When a line in the listing below contains the word "Abbreviation", return a copy of that line.

DATA RECORDS:
= Beginning of Section =

(* ===== verification/TcpServerProps.v ===== *)
(** * The life of the connections of a server

    However the threads interleave, every accepted connection is established
    once and destroyed at most once, in that order and by the thread of its own
    loop; and the server's map holds exactly the connections that live. *)
From S2P Require Import Prelude TcpServer.
Import TcpServer.

Module TcpServerProps.

(** ** Spreading over the loops *)

(** The loops that [n] calls of [getNextLoop] give. *)
Fixpoint next_loops (n : nat) (p : LoopPool) : list nat :=
  match n with 0 => [] | Datatypes.S n => (getNextLoop p).1 :: next_loops n (getNextLoop p).2 end.

Lemma next_loops_rotate n st tc k loops :
  k < length loops ->
  next_loops n (mkLoopPool st tc k loops) = map (fun j => nth ((k + j) mod length loops) loops 0) (seq 0 n).
Proof.
  revert k. induction n as [|n IH]; intros k Hk; [done|]. destruct loops as [|x loops]; [cbn in Hk; lia|].
  cbn [next_loops]. unfold getNextLoop. cbn [loops_ next_ pool_started_ threadCount_ fst snd].
  rewrite (IH ((k + 1) mod length (x :: loops))) by (apply Nat.mod_upper_bound; done).
  cbn [seq map]. f_equal; [by rewrite Nat.add_0_r, Nat.mod_small|]. rewrite <- seq_shift, map_map.
  apply map_ext. intros j. f_equal. rewrite Nat.Div0.add_mod_idemp_l. f_equal. lia.
Qed.

Section Server.
Context {C S E : Type} `{LifeLaws C S E}.
Variable name_ : string.
Local Abbreviation Server := (@Server C).
Local Abbreviation Object := (@Object C).

(** ** The invariant *)

(** The life functors of connection [i] among those queued. *)
Definition life_functor (i : nat) (x : nat * functor) : option (nat * life_call) :=
  match x.2 with
  | Establish j => if j =? i then Some (x.1, Established) else None
  | DestroyConnection j => if j =? i then Some (x.1, Destroyed) else None
  | _ => None
  end.
Definition life (i : nat) (l : list (nat * functor)) : list (nat * life_call) := omap (life_functor i) l.
Definition member (s : Server) (i : nat) (o : Object) : bool := bool_decide (connections_ s !! o_name o = Some i).

(** The calls a connection has got and those queued: established, and destroyed
    if it is not in the map. *)
Definition whole_life (o : Object) (m : bool) : list (nat * life_call) :=
  (o_loop o, Established) :: if m then [] else [(o_loop o, Destroyed)].

Definition object_ok (s : Server) (i : nat) (o : Object) : Prop :=
  o_calls o ++ life i (pending s) = whole_life o (member s i o) /\
  (o_calls o = [] -> disconnected (o_connection o) = false) /\
  (gone s = false ->
     if member s i o then disconnected (o_connection o) = true <-> (0, RemoveInLoop i) ∈ pending s
     else disconnected (o_connection o) = true).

= End of Section =

YOUR SOLUTION:
Local Abbreviation Server := (@Server C).
Local Abbreviation Object := (@Object C).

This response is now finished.